Domingo XXVI del Tiempo Ordinario, Ciclo B

No es de los nuestros

Autor: Padre Pablo Largo Domínguez

 

 

Hasta hace dos semanas, he vivido en una población durante 34 años. Su crecimiento demográfico ha sido notable desde los años sesenta. Dicen que cuando tocan las campanas a muerto, la gente pregunta: “¿Quién se ha muerto?”. La respuesta, si se conoce, es sencilla: se dice el nombre del difunto, o bien se dice: “uno de fuera”. Quizá esa persona de fuera llevaba ya 30 años en el pueblo, quizá estaba bastante integrada, pero no era un natural, un vecino de toda la vida; era, en suma, un forastero, acaso sólo un advenedizo.

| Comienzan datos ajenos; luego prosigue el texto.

(* ===== verification/Prelude.v ===== *)
(** * A verification development of Resilient Messenger

    This library models the Rust code of the repository, executably, and
    proves what makes it correct.  This file holds, after this overview, what
    the other files share: bytes, fixed-size arrays, results, machine integers,
    sorting, lists.

    ** The program

    A message travels through these parts:

    - [messenger-core] keeps a device's conversations, outbox and inbox in an
      SQLite database whose texts are encrypted under a master key;
    - [messenger-crypto] encrypts for a group with OpenMLS and exports its
      state as encrypted snapshots; [messenger-identity] makes the account and
      device keys, certificates, invitations and recovery packages;
    - [messenger-uniffi] offers both to the Swift and Kotlin applications;
    - [messenger-protocol] is the wire format, canonical CBOR frames;
    - [messenger-transport] queues frames and sends them to the relays of a
      signed directory, over WebSocket or HTTPS, with backoff and failover;
    - [services/relay] forwards frames to core-api without keeping anything;
    - [services/core-api] authenticates devices and stores the encrypted
      events, groups, welcomes, key packages and usernames in PostgreSQL;
    - [tools] sign the relay directory, demonstrate the failover and measure
      the codec.

    ** The files and the code they model

    Paths are relative to the src directory.  Rust paths are kept as module
    paths: [TransportFrame::decode] is [TransportFrame.decode], the methods of
    [Backend] are in the module CoreApi, those of [MessengerCore] in
    LocalStore.  A struct is a [Record], an enum an [Inductive], a method a
    function that takes the state and returns it with the result.

    - [Cursor]: the reader that three crates share, as a state-and-error monad,
      and the interface [Codec] between an encoder and a reader.
    - [Protocol]: crates/messenger-protocol/src/lib.rs.
    - [Crypto]: the interface of the cryptographic libraries with its laws, and
      a toy instance for the witnesses.
    - [Directory] and [Manager]: crates/messenger-transport/src/lib.rs, the
      signed relay directory and the [TransportManager] over an
      [EndpointSender]; [Network]: the [NetworkSender] of the same file and
      services/relay/src/main.rs.
    - [Sql]: statements, transactions and schedules of I/O failures.
    - [LocalDb], [LocalStore], [Outbox], [Changes], [Locks]:
      crates/messenger-core/src/lib.rs, its schema, its operations, what its
      outbox promises to an upload loop and its revision to an observer, and its
      two locks under any interleaving.
    - [Identity]: crates/messenger-identity/src/lib.rs.
    - [CoreDb], [CoreApi]: services/core-api/src/lib.rs and its migration, the
      schema and the operations; [CoreSessions] and [CoreDelivery] hold the
      theorems on them; [Concurrent] interleaves the six transactions that
      begin by locking a row, with the row locks they take; [Overlaps] has the
      transactions that read before they lock.
    - [Dispatch]: services/core-api/src/main.rs; [Service] is the abstract
      service that it refines; [Server] has the theorems on whole requests and
      [Membership] says who may change the members of a group.
    - [Routes]: the [main] functions of core-api and of the relay, their routes,
      limits and timeouts.
    - [EndToEnd]: the manager, the sender, the relay and the server composed,
      over a network that may lose any request or response on either hop;
      [Delivery] continues to the members that poll core-api.
    - [Mls]: crates/messenger-crypto/src/lib.rs over the interface [OpenMls];
      [ReferenceMls] is a symbolic group protocol that keeps its laws.
    - [Conversation]: the engines of several devices that share a group, over
      the interface [MlsEpochs]; [Messaging]: the same conversation with
      core-api as its log, composing Mls, CoreApi and CoreDelivery.  The client
      that uploads and pulls there is the applications' part, which is outside
      the Rust code: its steps are those two files' own definitions.
    - [Ffi]: crates/messenger-uniffi/src/lib.rs over LocalStore and Mls, with
      the devices of several applications in one conversation.
    - [DirectoryTool] and [DirectoryCli]:
      tools/network-lab/src/bin/relay-directory.rs; [Text] has the string
      functions of the Rust standard library that it uses.
    - [Lab]: tools/network-lab/src/main.rs and
      tools/load-generator/src/main.rs.
    - [Conformance]: the repository's tests and its three examples, run on the
      definitions of the other files.

    ** What the theorems show

    - Codecs: a frame, an envelope, a directory, a QR payload and a snapshot
      decode to exactly the value that was encoded, and nothing else is
      accepted ([frame_decode_exact], [directory_roundtrip], [qr_roundtrip],
      [sync_page_roundtrip], [snapshot_roundtrip], [read_endpoints_exact]).
    - The client's store: a message and its outbox entry are stored together
      or not at all, wherever an I/O failure strikes; events are ingested
      once; a key rotation keeps every text readable; what is committed is
      always well formed, also when opening, or a wipe, fails midway; such a
      wipe leaves the connection inside its transaction until the store is
      reopened ([create_message_atomic], [ingest_exactly_once],
      [rotate_master_key_preserves], [store_invariant]).  Messages written
      offline are all kept, a failed upload is put off exponentially up to
      a limit, and a loop of accepted uploads drains the outbox
      ([offline_messages_kept], [retry_backs_off], [upload_loop_drains]).
      But for a connection inside a failed wipe, an observer of the revision
      misses no change ([no_change_goes_unseen]).
      Threads that use it finish unless a listing meets a key rotation
      ([operations_terminate]).
      Two interleavings that go wrong are stated as such
      ([listing_rotation_deadlock], [create_rotate_race]).
    - The transport: a frame leaves the outbox only after a relay answered it,
      in order; a failing relay is left alone until its backoff ends; with a
      relay that answers, [flush] empties the outbox; only directories signed
      by the configured key and no older than the current one are used
      ([flush_delivery], [flush_backs_off], [flush_progress],
      [manager_directory_trust]).
    - The backend: challenges, refresh tokens and key packages are single use;
      an upload repeated is the same upload; paging delivers every visible
      event once and in order; the members of groups change only by those who
      may, and once per signed operation; every operation keeps the database
      well formed ([challenge_single_use], [refresh_reuse_revokes_family],
      [upload_event_idempotent], [sync_pages_complete],
      [members_change_by_authority], [membership_operation_once],
      [backend_invariant]).
      Overlapping requests that begin by locking rows refine a service of whole
      requests, in which a fetch may miss a package that another holds, and they
      spend once; administrators cannot remove each other
      ([locking_requests_refine_service], [overlapping_requests_spend_once],
      [removed_admin_is_refused]).  Three overlaps that go wrong are stated as
      such ([late_commit_is_skipped], [first_acknowledgements_regress],
      [change_takes_cooling_name]).
    - The server: [dispatch] refines the abstract service; every response is a
      frame for its request ([dispatch_refines_service], [server_history]).
      Only a POST of a frame to two paths reaches it ([core_http_surface]); a
      long poll that nothing interrupts outlasts the timeout of the relay
      ([idle_long_poll_closes]).
    - Composition: what leaves the client's outbox with an acceptance is stored
      once in core-api, over any pattern of losses, and read once by an active
      member that polls in time from a cursor before it, event by event
      ([accepted_upload_stored_once], [accepted_message_reaches_members]); the
      relay changes nothing ([relay_transparent]); a frame that makes no call
      blocks the outbox ([unserved_frame_blocks]).
    - MLS and the bindings: open groups and storage agree in an engine unless
      an import left other groups open, snapshots restore what they were
      exported for, arguments of the wrong width are refused without effect, and
      the devices that applications put together through the bindings hear each
      other ([engine_in_sync], [import_orphans_conversations],
      [snapshot_roundtrip], [local_calls_typed], [devices_meet]).
    - Conversations: through any epochs that the devices go through, the members
      follow every commit, hear each other in order and completely, and a
      removed device, named by its credential, hears nothing of any later
      epoch ([conversation_hears], [removed_member_hears_nothing]).  Within an
      epoch so they do when core-api stores and pages the events and serves
      others in between, with uploads that fail or lose their answer
      ([conversation_over_core_api]).  Two commits in one epoch part the
      members for good ([competing_commits_split]).
    - The tools: generate, sign and verify fit together, and the demonstration
      of the failover succeeds ([operator_commands_chain], [lab_failover]).
    - The model: the repository's own tests, as far as Conformance has them,
      pass on it with toy cryptography ([repository_tests_pass]).

    ** Conventions, bounds and fuel

    A machine integer is a [Z]; where the code wraps, saturates or checks, the
    model does ([as_u64], [saturating_add], [in_u]); integer operations wrap as
    in a release build.  Clocks and random bytes are arguments.  Fallible code
    returns [result]; a panic or a failed [expect] is a value of its own where
    the code can reach it.  Loops are structural recursions over the data they
    consume.  Fuel appears where a client asks for pages until one is empty, in
    [CoreDelivery.follow], [Delivery.poll_all], [Messaging.pulls] and
    [Outbox.upload_loop]; [sync_pages_complete],
    [accepted_message_reaches_members], [conversation_over_core_api] and
    [upload_loop_drains] show that any fuel above the number of stored events
    or outbox entries gives the complete result.

    Every SQL statement, BEGIN and COMMIT consumes one entry of a schedule of
    failures, and the theorems quantify over the schedule.  A failed COMMIT
    has not committed.  SQLite and PostgreSQL return rows without an ORDER BY
    that decides in the order of insertion.

    Libraries whose code is not in the repository are interfaces with the
    documented behaviour the code relies on as laws: [Crypto]/[CryptoLaws],
    [Unicode]/[UnicodeLaws], [Bip39]/[Bip39Laws], [OpenMls]/[OpenMlsLaws],
    [MlsEpochs]/[MlsEpochLaws] (the epochs of OpenMLS, for Conversation),
    [Network], [Core], [Router]/[RouterLaws] (axum), and
    [HttpClient]/[HttpClientLaws] (reqwest).  Each has a concrete instance, so
    every theorem with a law as hypothesis has a witness.  No theorem assumes
    unforgeability or collision resistance, but that the laws of [MlsEpochs]
    are symbolic: epochs of different numbers, and those of competing commits,
    have different secrets.

    ** What is not modelled

    - Plumbing: the tracing, request-id and panic layers, the database pool,
      binding and shutdown, sockets, TLS.
    - Overlaps of core-api requests beyond those of [Concurrent], [Overlaps] and
      [late_commit_is_skipped]: every other request is a single step there, also
      [change_username], whose overlap with others [Overlaps] shows to differ
      from any sequence of whole requests.
    - The memory that [import_conversation_state] reserves for the count of
      entries that a snapshot claims.
    - OpenMLS itself and the lock of its storage, which only a panic poisons.
    - Paths that are not UTF-8 and partial writes in the tools.
    - Messages that are decrypted out of order: the laws of [MlsEpochs] speak of
      the next message of each sender, so in [conversation_over_core_api] a
      device encrypts a text only after its last upload was acknowledged, and
      pulls before an event that it has not seen expires.
    - The Swift and Kotlin applications, containers and scripts, the fuzz target,
      and the tests that [Conformance] leaves out.

    ** What remains

    Every operation of the Rust crates, services and tools has its definition;
    what the map does not cover are imports, attributes, the plumbing above and
    the tests left out.  The path of a text from an engine through the outbox of
    LocalStore to another engine is put together by the applications, outside the
    Rust code; its parts are [upload_loop_drains], [accepted_message_reaches_members]
    and [conversation_over_core_api].  Two claims of one username are ordered by
    the unique index, on which the second INSERT waits, so they are a sequence of
    whole requests, which CoreSessions covers. *)
From Stdlib Require Import ZArith Lia.
From Stdlib Require Strings.Byte.
From Stdlib Require Import Sorting.Sorted.
From stdpp Require Import base gmap sets list strings.
#[export] Set Default Goal Selector "!".

#[global] Open Scope Z_scope.

(** Lemmas that close the common side conditions of the components. *)
Create HintDb messenger.

(** ** Bytes

    A Rust [u8] is Stdlib's 256-element [byte]; [b2z] and [z2b] are the
    widening and the truncating ([as u8]) conversions. *)
Abbreviation byte := Init.Byte.byte.
Abbreviation bytes := (list byte).

(** [Vec::len] *)
Definition len (b : bytes) : Z := Z.of_nat (length b).

Definition b2z (b : byte) : Z := Z.of_N (Strings.Byte.to_N b).
Definition z2b (z : Z) : byte :=
  default Init.Byte.x00 (Strings.Byte.of_N (Z.to_N (z mod 256))).

#[export] Instance byte_eq_dec : EqDecision byte := Strings.Byte.byte_eq_dec.

Lemma byte_of_to_N (b : byte) : Strings.Byte.of_N (Strings.Byte.to_N b) = Some b.
Proof. by destruct b. Qed.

Llevamos dentro, con fundamento mayor o menor, unas tablas de clasificación: de dentro – de fuera; de casa – forastero; nosotros – ellos; de los nuestros – extraño. Y ante los extraños se adopta la distancia, y quizá también la desconfianza; en particular, se crean fácilmente barreras étnicas y guetos. A los que no eran de nuestra cultura los llamábamos bárbaros; y ellos nos obsequiaban con el mismo epíteto. Esto es muy viejo: un estudioso de otras culturas señala que la mayoría de los pueblos que llamamos primitivos se denominan a sí mismos con un nombre que significa “los verdaderos”, “los buenos”, “los excelentes” o, simplemente, “los hombres”, y que aplican a los demás calificativos que les niegan la condición humana, como “monos de tierra” o “huevos de piojo”.

Si no estamos muy sobre aviso, trasponemos sin más este esquema a la vida de la Iglesia y a las fronteras que separan a nuestras comunidades de otros grupos. El Vaticano II nos enseñó, en cambio, a ver las múltiples relaciones que se dan entre la Iglesia católica y las otras Iglesias y comunidades eclesiales, así como entre la Iglesia y los miembros de otras tradiciones religiosas. Preservar una clara identidad no implica condenar a todos los demás a las tinieblas exteriores. ¿Qué sabemos de la relación con Dios y con Jesucristo de personas que no pertenecen a nuestras comunidades porque no confiesan nuestra fe ni practican nuestros sacramentos? Jesús nos invita a la amplitud de espíritu y apunta la relación que puede darse entre gentes “de fuera” y su propia persona. Parece, pues, movernos a no participar en una doble ceremonia: la de la confusión, que borra no sólo toda distancia sino incluso toda distinción, y la de la exclusión, que levanta más barreras de las necesarias.

El pasaje del Libro de los Números nos ofrece una enseñanza afín a la de Jesús, y que también tiene una neta traducción eclesial. En el pueblo de Dios, aunque haya cometidos diferentes, no hay monopolios. Nadie tiene la exclusiva del Espíritu, ni la exclusiva de la recta comprensión del evangelio, ni la exclusiva del anuncio del evangelio. Somos un pueblo de profetas. Hemos visto cómo Moisés se alegra de que el Espíritu de Dios pueda hablar a través de los setenta y dos ancianos, y hemos visto a Jesús desaprobando el exclusivismo de los discípulos. Podemos añadir que Dios puede hacer brotar una corriente nueva de vida incluso a través de los pequeños. Pensad en Lourdes. Una niña casi analfabeta fue quien puso los cimientos de lo que ahora es uno de los lugares más señalados de la geografía espiritual de Europa; y algo semejante sucedió en Fátima. San Benito decía también que el Espíritu puede hablar a través del más joven de los monjes. Y quizá alguno de vosotros deba confesar que ha aprendido de sus hijos pequeños. El Espíritu de Dios está presente también en ellos y a veces se expresa por su medio de una forma sorprendente, que llega al corazón más que las palabras del cura de turno que nos habla en la homilía o en el confesonario. Y a la inversa: los primeros responsables de la educación en la fe de los niños son los padres. Desde enseñarles a hacer la señal de la cruz, hasta rezar el Padrenuestro y a perdonar y compartir. No dejemos que se nos herrumbren esas riquezas que llevamos dentro como hijos de Dios.

En resumen: Dios no quiere que los dones de su Espíritu estén concentrados en sólo dos manos, o en unas pocas manos. Hemos de sentir el legítimo orgullo de que Dios reparte sus dones a manos llenas, a voleo, por todo el inmenso campo de su Iglesia, y no sólo a cuatro privilegiados.